Pytorch-lightning: Tensorboard logging by epoch instead of by step

Created on 8 Jun 2020 · 12Comments · Source: PyTorchLightning/pytorch-lightning

Short question concerning the tensorboard logging:

I am using it like this:

    def training_epoch_end(self, outputs):
        avg_loss = torch.stack([x['loss'] for x in outputs]).mean()
        tensorboard_logs = {'train/loss': avg_loss}
        for name in self.metrics:
            tensorboard_logs['train/{}'.format(name)] = torch.stack([x['metr'][name] for x in outputs]).mean()

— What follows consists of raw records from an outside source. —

(** However concurrent [GetClient] and [Close] calls interleave, the open
    connections are exactly the published clients and those a caller has just
    dialled: a caller that loses the race closes its own connection, none is
    leaked and no address has two clients. *)
Theorem plugin_clients_no_leak timeout s :
  rtc client_step (mkCallers (NewRegistry timeout) ∅) s →
  (∀ c, conns (reg s) !! c = Some true ↔ is_Some (dialed s !! c) ∨ ∃ a, clients (reg s) !! a = Some c) ∧
  (∀ a b c, clients (reg s) !! a = Some c → clients (reg s) !! b = Some c → a = b).
Proof.
  intros H. assert (clients_ok s) as [Ho Hi _ _]; [|done].
  assert (clients_ok (mkCallers (NewRegistry timeout) ∅)) as H0.
  { split; simpl; try done; intros c; rewrite ?lookup_empty; [split|]; [done| |intros [? ?]; done].
    intros [[? ?]|[a Ha]]; [done|]. by rewrite lookup_empty in Ha. }
  revert H0. induction H as [|s1 s2 s3 Hst _ IH]; intros H0; [done|]. apply IH.
  destruct Hst as [s addr _|s c addr Hc|s k cfg|s]; [by apply dial_ok|by apply publish_ok| |by apply close_ok].
  destruct H0 as [Ho Hi Ha Hf]. unfold GetBreaker. by destruct (breakers (reg s) !! k); split.
Qed.

Lemma plugin_clients_no_leak_witness :
  let s := mkCallers (dial (NewRegistry 0)).1 {[0%nat := "a"]} in
  conns (reg s) !! 0%nat = Some true ↔ is_Some (dialed s !! 0%nat) ∨ ∃ a, clients (reg s) !! a = Some 0%nat.
Proof.
  refine (proj1 (plugin_clients_no_leak 0 _ _) 0%nat).
  apply rtc_once. apply (step_dial (mkCallers (NewRegistry 0) ∅) "a"). reflexivity.
Defined.
(* ===== verification/Router.v ===== *)
(** * Routes and the router (internal/policy/policy.go, internal/router/router.go)

    A route's traffic plan is the address of a plan of the traffic registry.
    [Methods] is [None] for the nil map, which admits every method. *)
From S2P Require Import Prelude.
From S2P Require Import GoStrings.
From S2P Require Import GoError.
From S2P Require Import Http.
From S2P Require Import Policy.
From S2P Require Import Plugin.

Record Policy := mkPolicy {
  RequestTimeout : Duration;
  UpstreamDialTimeout : Duration;
  UpstreamResponseHeaderTimeout : Duration;
  Retry : RetryPolicy;
  RetryBudget : RetryBudgetPolicy;
  ClientRetryCap : ClientRetryCapPolicy;
  RequireMTLS : bool;
  MTLSClientCA : string;
  Cache : CachePolicy;
  Plugins : Plugin.Policy
}.

Record Route := mkRoute {
  ID : string;
  RouteHost : string;
  PathPrefix : string;
  Methods : option (gmap string bool);
  PoolName : string;
  CanaryPoolName : string;
  StablePoolKey : string;
  CanaryPoolKey : string;
  TrafficPlan : option nat;
  RoutePolicy : Policy
}.

Record Router := mkRouter { routes : list Route }.
Definition NewRouter (rs : list Route) : Router := mkRouter rs.

Definition hostOf (req : Request) : string :=
  match SplitHostPort (Host req) with Some (h, _) => h | None => Host req end.

Definition selects (host : string) (req : Request) (route : Route) : bool :=
  bool_decide (RouteHost route = host) && HasPrefix (Path req) (PathPrefix route).

Fixpoint matchRoutes (host : string) (req : Request) (rs : list Route) : option Route :=
  match rs with
  | [] => None
  | route :: rs =>
      if selects host req route then
        if match Methods route with Some _ => negb (mapGet (Methods route) (Method req)) | None => false end
        then None else Some route
      else matchRoutes host req rs
  end.
Definition Match (r : option Router) (req : Request) : option Route :=
  match r with None => None | Some r => matchRoutes (hostOf req) req (routes r) end.

(** ** The answer of the router *)

Definition admits (route : Route) (method : string) : Prop :=
  match Methods route with None => True | Some m => m !! method = Some true end.

Lemma matchRoutes_spec host req rs route :
  matchRoutes host req rs = Some route ↔
  ∃ before after, rs = before ++ route :: after ∧ selects host req route = true ∧
    Forall (λ r, selects host req r = false) before ∧ admits route (Method req).
Proof.
  induction rs as [|r rs IH]; simpl; [split; [done|intros ([] & ? & ? & _); done]|].
  destruct (selects host req r) eqn:E.
  - assert ((if match Methods r with Some _ => negb (mapGet (Methods r) (Method req)) | None => false end then None else Some r)
      = Some route ↔ r = route ∧ admits r (Method req)) as ->.
    { unfold admits, mapGet. destruct (Methods r) as [m|]; [|naive_solver]. destruct (m !! Method req) as [[]|]; naive_solver. }
    split.
    + intros [-> ?]. by exists [], rs.
    + intros ([|r' before] & after & Heq & Hs & Hb & Ha); simplify_eq/=; [done|]. inversion Hb. congruence.
  - rewrite IH. split.
    + intros (before & after & -> & ? & ? & ?). exists (r :: before), after. split_and!; [done..|by constructor|done].
    + intros ([|r' before] & after & Heq & Hs & Hb & Ha); simplify_eq/=; [congruence|]. inversion Hb. by exists before, after.
Qed.

(** C18. A request is routed exactly to the first route, in configuration order,
    whose host is the request's host without its port and whose prefix starts
    the path, provided that route admits the method; a later route never
    takes over when it does not, and routes behind it have no influence. *)
Theorem router_first_match rs req route :
  (Match (Some (NewRouter rs)) req = Some route ↔
   ∃ before after, rs = before ++ route :: after ∧
     (RouteHost route = hostOf req ∧ HasPrefix (Path req) (PathPrefix route) = true) ∧
     (∀ r, r ∈ before → RouteHost r = hostOf req → HasPrefix (Path req) (PathPrefix r) = false) ∧
     admits route (Method req)) ∧
  (∀ more, Match (Some (NewRouter rs)) req = Some route → Match (Some (NewRouter (rs ++ more))) req = Some route).
Proof.
  unfold Match, NewRouter. cbn [routes]. split; [rewrite matchRoutes_spec|intros more].
  - do 2 (apply exist_proper; intros ?). rewrite Forall_forall. unfold selects.
    rewrite andb_true_iff, bool_decide_eq_true. setoid_rewrite andb_false_iff. setoid_rewrite bool_decide_eq_false.
    split; intros (? & ? & Hb & ?); split_and!; try tauto; intros r Hr.
    + intros ?. by destruct (Hb r Hr).
    + destruct (decide (RouteHost r = hostOf req)); [right; by apply Hb|by left].
  - rewrite !matchRoutes_spec. intros (before & after & -> & H). exists before, (after ++ more). by rewrite <- app_assoc.
Qed.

        return {'loss': avg_loss, 'log': tensorboard_logs}

It works very well, but in the plots (the x-axis) is the step, so each batch is a step. Is it possible to have the x-axis be the epoch as I want to plot the metrics only per epoch?

Logger question

Source

mpaepper

Most helpful comment

I solved this using this code. Note that, in my case, I may run my code with only one or multiple validation datasets:

def validation_epoch_end(self, outputs):
    if not self.trainer.running_sanity_check:
        for dataset_result in outputs:
            # in case of using only one validation dataset
            if type(dataset_result) is dict:
                for key, val in dataset_result.items():
                    if is_tensor(val):
                        dataset_result[key] = val.cpu().detach()

                self.logger.agg_and_log_metrics(
                    dataset_result, step=self.current_epoch)

            # in case of using multiple validation datasets
            else:  # if type(dataset_result) is list:
                for metrics in dataset_result:
                    for key, val in metrics.items():
                        if is_tensor(val):
                            metrics[key] = val.cpu().detach()

                    self.logger.agg_and_log_metrics(
                        metrics, step=self.current_epoch)

george-gca on 16 Oct 2020

🎉2

All 12 comments

use a different logger.
TensorBoard can't do this stuff.
For example, WandB

awaelchli on 8 Jun 2020

Thank you for your answer, but I don't think that TensorBoard can't do it.

I am currently migrating from Torchbearer and there I am also using Tensorboard and it shows the epoch on the x-axis instead of a step, so it is possible.

mpaepper on 8 Jun 2020

To clarify: I am referring just to changing the x-axis numbers from steps to epochs, so I don't have to calculate in which epochs something happened.
Auswahl_178

mpaepper on 8 Jun 2020

Yes, because they are using the global step as the epoch, right?

awaelchli on 8 Jun 2020

I guess you could try this:

return log: {'global_step': self.current_epoch} and nothing else for logging in your training_step
return your metrics in training_epoch_end for logging

(have not tried)

awaelchli on 8 Jun 2020

Thank you, that was a good hint. I debugged it now.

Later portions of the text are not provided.